En un planeta sin plantas, el oxígeno respirable sería de una escasez incompatible con la vida animal; sin fotones, sencillamente no estaríamos aquí.
“La oscuridad no existe, la oscuridad es en realidad ausencia de luz”.
-Albert Einstein-
Apela a la lógica pensar que, de acuerdo al principio einsteniano de que la materia no se destruye sino que solo se transforma, la apropiación de fotones por parte de la célula -para la realización de sus funciones y la conservación de sus partes constituyentes- trae consigo la reutilización de esa energía luminosa y la pérdida espontánea, como ocurre en todo sistema termodinámico, de porciones de dicha energía. No resulta descabellado pensar, por tanto, en la perfecta normalidad que envuelve a una célula que emite luz.
Al hilo de lo anterior, el premio Nobel A. Szent-Györgyi -un renombrado fisiólogo húngaro del S. XX- teorizó que la energía, tan imprescindible como es para la vida en la Tierra, no es solo la moneda de cambio en toda función y proceso celular sino que, de manera irrenunciable, es necesaria para el mantenimiento de la estructura de las células.
Y esa energía, en su variante más primigenia y precursora, es precisamente la energía que nace como radiación luminosa de la mayor de las fuentes: el Sol.
El propio Popp planteó, a partir de su conocimiento sobre células bajo situaciones de estrés, que esta acción de desechar rápida e intensamente su contenido luminiscente en los momentos previos al fallecimiento respondía a un mecanismo reequilibrante del medio celular.
Así, en un intento por enriquecer su medio externo y diseminar componentes energéticos que puedan ser todavía útiles, la célula se desprendería explosivamente de su carga fotónica antes de dejar de existir.
Según Popp el hecho de que las células emiten luz responde a un mecanismo que permite reequilibrar el medio celular.
Consideraciones moleculares aparte, atisbamos aquí una metáfora que refleja, casi especularmente, la misma explosión de esas viejas estrellas sobrecrecidas a las que conocemos como supernovas. Al colapsar gravitacionalmente en las instancias finales de su existencia como astro, las supernovas emiten una ingente cantidad de radiación luminosa que, desde nuestros observatorios, contemplamos como eternos resplandores.

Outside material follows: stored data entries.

Lemma aggregated_form_data_follows_record_order :
  arguments split_dx = arguments split_ds
  ∧ [split_ds; split_dx] ≡ₚ [split_dx; split_ds]
  ∧ (∃ t t',
       TSFCFormData__init__ (H := reference_collaborators)
         [split_dx; split_ds] form_fg false = Ok t
       ∧ TSFCFormData__init__ (H := reference_collaborators)
           [split_ds; split_dx] form_fg false = Ok t'
       ∧ map tid_integral_type (tfd_integral_data t) = ["cell"; "exterior_facet"]
       ∧ map tid_integral_type (tfd_integral_data t') = ["exterior_facet"; "cell"]
       ∧ t' ≠ t)
  ∧ (∃ t t',
       TSFCFormData__init__ (H := reference_collaborators)
         [split_subspace; split_dx] form_fg false = Ok t
       ∧ TSFCFormData__init__ (H := reference_collaborators)
           [split_dx; split_subspace] form_fg false = Ok t'
       ∧ tfd_reduced_subspaces t = [subspace_0; subspace_1]
       ∧ tfd_reduced_subspaces t' = [])
  ∧ (count coefficient_f = count coefficient_f_P2
     ∧ coefficient_f ≠ coefficient_f_P2
     ∧ ∃ t t',
         TSFCFormData__init__ (H := reference_collaborators)
           [split_tie_P1; split_tie_P2] form_fg false = Ok t
         ∧ TSFCFormData__init__ (H := reference_collaborators)
             [split_tie_P2; split_tie_P1] form_fg false = Ok t'
         ∧ tfd_reduced_coefficients t = [coefficient_f; coefficient_f_P2]
         ∧ tfd_reduced_coefficients t' = [coefficient_f_P2; coefficient_f]).
Proof.
  split; [reflexivity|].
  split; [apply Permutation_swap|].
  split.
  { do 2 eexists.
    split; [vm_compute; reflexivity|].
    split; [vm_compute; reflexivity|].
    split; [reflexivity|].
    split; [reflexivity|].
    intros Heq.
    apply (f_equal (λ t, map tid_integral_type (tfd_integral_data t))) in Heq.
    vm_compute in Heq. discriminate Heq. }
  split.
  { do 2 eexists.
    split; [vm_compute; reflexivity|].
    split; [vm_compute; reflexivity|].
    split; reflexivity. }
  split; [reflexivity|]. split; [discriminate|].
  do 2 eexists.
  split; [vm_compute; reflexivity|].
  split; [vm_compute; reflexivity|].
  split; reflexivity.
Qed.


Lemma preprocess_parameters_result_witness :
  preprocess_parameters (H := reference_collaborators) (Some params_user)
  = Ok params_user_resolved
  ∧ params_user_resolved !! "quadrature_degree" = Some (PyInt 4)
  ∧ params_user_resolved !! "quadrature_rule" = None
  ∧ params_user_resolved !! "mode" = Some (PyStr "spectral")
  ∧ params_user_resolved !! "scalar_type" = Some (PyStr "double").
Proof.
  assert (E : preprocess_parameters (H := reference_collaborators) (Some params_user)
              = Ok params_user_resolved) by (vm_compute; reflexivity).
  split; [exact E|].
  destruct (preprocess_parameters_result (H := reference_collaborators)
              (Some params_user) params_user_resolved E)
    as (Hother & (d & Hd & Hdeg) & (r & Hr & Hrule) & _).
  rewrite Hdeg, Hrule, !Hother by done.
  vm_compute in Hd. injection Hd as <-.
  vm_compute in Hr. injection Hr as <-.
  rewrite decide_False, decide_True.
  - vm_compute. repeat split; reflexivity.
  - rewrite !elem_of_cons. tauto.
  - rewrite !not_elem_of_cons. repeat split; try discriminate. apply not_elem_of_nil.
Defined.

Lemma preprocess_parameters_needs_both_keys_witness :
  (∃ p, preprocess_parameters (H := reference_collaborators) None = Ok p).
Proof.
  apply (proj1 (preprocess_parameters_needs_both_keys
                  (H := reference_collaborators) None)).
  split; vm_compute; eauto.
Defined.

Lemma lower_integral_type_wrong_cell_witness :
  lower_integral_type extruded_interval "exterior_facet"
  = Raise (ValueError "exterior_facet integral cannot be used with a TensorProductCell; need to distinguish between vertical and horizontal contributions.")
  ∧ lower_integral_type triangle "exterior_facet_top"
    = Raise (ValueError "exterior_facet_top integral requires a TensorProductCell.").
Proof.
  split.
  - apply (proj1 (lower_integral_type_wrong_cell extruded_interval "exterior_facet"));
      [apply list_elem_of_here | reflexivity].
  - apply (proj2 (lower_integral_type_wrong_cell triangle "exterior_facet_top"));
      [|reflexivity].
    unfold vert_facet_types, horiz_facet_types. cbn.
    rewrite !elem_of_cons. tauto.
Defined.

Lemma lower_integral_type_malformed_product_witness :
  lower_integral_type (TensorProductCell [1; 1; 1] []) "exterior_facet_vert"
  = Raise (ValueError "too many values to unpack (expected 2)")
  ∧ lower_integral_type (TensorProductCell [1; 2] []) "exterior_facet_vert"
    = Raise AssertionError.
Proof.
  destruct (lower_integral_type_malformed_product [1; 1; 1] []
              "exterior_facet_vert" ltac:(apply list_elem_of_here)) as [H3 _].
  destruct (lower_integral_type_malformed_product [1; 2] []
              "exterior_facet_vert" ltac:(apply list_elem_of_here)) as [_ H2].
  split; [exact (H3 ltac:(cbn; lia)) | exact (H2 1 2 eq_refl ltac:(lia))].
Defined.

Lemma lower_integral_type_returns_witness :
  "interior_facet" ∈ documented_integral_types
  ∧ NoDup [0; 1; 2]%nat.
Proof.
  destruct (lower_integral_type_returns triangle "interior_facet" (DimInt 1)
              [0; 1; 2]%nat eq_refl) as (Hdoc & Hnd & _).
  by split.
Defined.


Lemma set_quad_rule_only_sets_the_rule_witness :
  params_override_resolved !! "estimated_polynomial_degree"
  = params_override !! "estimated_polynomial_degree"
  ∧ ∃ rt'',
      set_quad_rule (H := reference_collaborators) params_override_resolved
        triangle_cell "unknown" [FArgument test_function] runtime0
      = (Ok params_override_resolved, rt'').
Proof.
  destruct (set_quad_rule_only_sets_the_rule (H := reference_collaborators)
              params_override params_override_resolved
              triangle_cell "cell" [FArgument test_function] runtime0 runtime0
              ltac:(vm_compute; reflexivity)) as (Hother & _ & Hagain).
  split; [by apply Hother | apply Hagain].
Defined.

Lemma set_quad_rule_failures_witness :
  set_quad_rule (H := reference_collaborators) params_no_degree triangle_cell
    "cell" [FArgument test_function] runtime0 = (Raise KeyError, runtime0)
  ∧ set_quad_rule (H := reference_collaborators) params_override triangle_cell
      "unknown" [FArgument test_function] runtime0
    = (Raise (UnsupportedIntegralTypeError "unknown"), runtime0).
Proof.
  split.
  - apply (set_quad_rule_failures (H := reference_collaborators));
      vm_compute; reflexivity.
  - refine (proj1 (proj2 (set_quad_rule_failures (H := reference_collaborators)
                            params_override triangle_cell "unknown"
                            [FArgument test_function] runtime0))
              (PyInt 3) runtime0 _ _ _ _).
    + vm_compute. reflexivity.
    + left. vm_compute. reflexivity.
    + vm_compute. reflexivity.
Defined.

Lemma default_rule_is_no_rule_witness :
  resolve_quadrature_rule (H := reference_collaborators) params_default_rule
    triangle_cell "cell" (PyInt 3)
  = resolve_quadrature_rule (H := reference_collaborators)
      (delete "quadrature_rule" params_default_rule) triangle_cell "cell" (PyInt 3).
Proof.
  apply (default_rule_is_no_rule (H := reference_collaborators)).
  vm_compute. reflexivity.
Defined.


Lemma create_kernel_config_failures_witness :
  create_kernel_config (H := reference_collaborators) "k" form_data_P1
    cell_integral_P1P2 reference_parameters true runtime0
  = (Raise (ValueError "not enough values to unpack (expected 2, got 1)"),
     {| next_index := 2; warnings := [] |})
  ∧ create_kernel_config (H := reference_collaborators) "k" form_data_P1P2
      cell_integral_P1P2 params_no_scalar_type false runtime0
    = (Raise KeyError, {| next_index := 4; warnings := [] |}).
Proof.
  destruct (create_kernel_config_failures (H := reference_collaborators) "k"
              form_data_P1 cell_integral_P1P2 reference_parameters true runtime0)
    as (H1 & _ & _).
  destruct (create_kernel_config_failures (H := reference_collaborators) "k"
              form_data_P1P2 cell_integral_P1P2 params_no_scalar_type false runtime0)
    as (_ & H2 & _).
  split.
  - exact (H1 eq_refl ltac:(cbn; lia)).
  - exact (H2 (or_introl eq_refl) ltac:(vm_compute; reflexivity)).
Defined.

Lemma create_kernel_config_fresh_witness :
  ∃ cfg,
    create_kernel_config (H := reference_collaborators) "k" form_data_P1P2
      cell_integral_P1P2 reference_parameters false runtime0
    = (Ok cfg, {| next_index := 4; warnings := [] |})
    ∧ map Gem.idx_id (concat (argument_multiindices_dummy (fem_config cfg)))
      = seq 2 2.
Proof.
  destruct (create_kernel_config (H := reference_collaborators) "k" form_data_P1P2
              cell_integral_P1P2 reference_parameters false runtime0)
    as [[cfg|e] rt'] eqn:E; [|vm_compute in E; discriminate E].
  destruct (create_kernel_config_fresh (H := reference_collaborators) _ _ _ _ _ _ _ _ E)
    as (Hrt & _ & _ & Hdummy & _).
  exists cfg. split; [|exact Hdummy].
  rewrite Hrt. reflexivity.
Defined.


Lemma group_integral_data_contents_witness :
  assoc (mesh0, "cell", SubStr "otherwise")
    (fst (group_integral_data [split_dx; split_ds; split_dx_g]))
  = Some (integral_data split_dx ++ integral_data split_dx_g)
  ∧ assoc (mesh0, "cell", SubStr "otherwise")
      (snd (group_integral_data [split_dx; split_ds; split_dx_g]))
    = Some [split_dx; split_dx_g]
  ∧ assoc (mesh0, "vertex", SubStr "otherwise")
      (fst (group_integral_data [split_dx; split_ds; split_dx_g]))
    = None.
Proof.
  destruct (group_integral_data_contents [split_dx; split_ds; split_dx_g]
              (mesh0, "cell", SubStr "otherwise")) as [_ Hsome].
  destruct (group_integral_data_contents [split_dx; split_ds; split_dx_g]
              (mesh0, "vertex", SubStr "otherwise")) as [Hnone _].
  destruct (Hsome ltac:(vm_compute; discriminate)) as [H1 H2].
  destruct (Hnone ltac:(vm_compute; reflexivity)) as [H3 _].
  split; [exact H1|]. split; [exact H2 | exact H3].
Defined.


Lemma TSFCFormData_first_record_witness :
  ∃ t, TSFCFormData__init__ (H := reference_collaborators)
         [split_dx; split_ds] form_fg false = Ok t
       ∧ arguments split_ds = tfd_arguments t.
Proof.
  destruct (TSFCFormData__init__ (H := reference_collaborators)
              [split_dx; split_ds] form_fg false) as [t|e] eqn:E;
    [|vm_compute in E; discriminate E].
  exists t. split; [reflexivity|].
  destruct (TSFCFormData_first_record (H := reference_collaborators)
              [split_dx; split_ds] form_fg false) as [_ Hok].
  destruct (Hok t E) as (Hargs & _).
  apply Hargs. apply list_elem_of_further, list_elem_of_here.
Defined.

“Este cosmos, que es el mismo para todos, no ha sido hecho por ninguno de los dioses ni de los hombres, sino que siempre fue, es y será un fuego eterno y vivo que se enciende y se apaga obedeciendo a medida”.
-Heráclito de Efeso-
Y esta explosión sirve, también, para hacer del medio galáctico un entorno más enriquecido; para devolverle los átomos que millones de años atrás decidieron atraerse unos a otros para formar una estrella naciente. Esos átomos irán a formar parte de otras nuevas estrellas, del mismo modo que la energía de la célula será la energía de muchas otras.
Quizá ambos fenómenos sean la expresión de una misma ley del Universo que opera a tan dispares escalas; quizá lo más pequeño sea reflejo de lo más grande y vicecersa.
Aunque tan poco sepamos de cierto sobre la realidad, y pese a las limitaciones de nuestro método científico, hay que agradecer a la ciencia que, de vez en cuando, nos hable con palabras de poesía.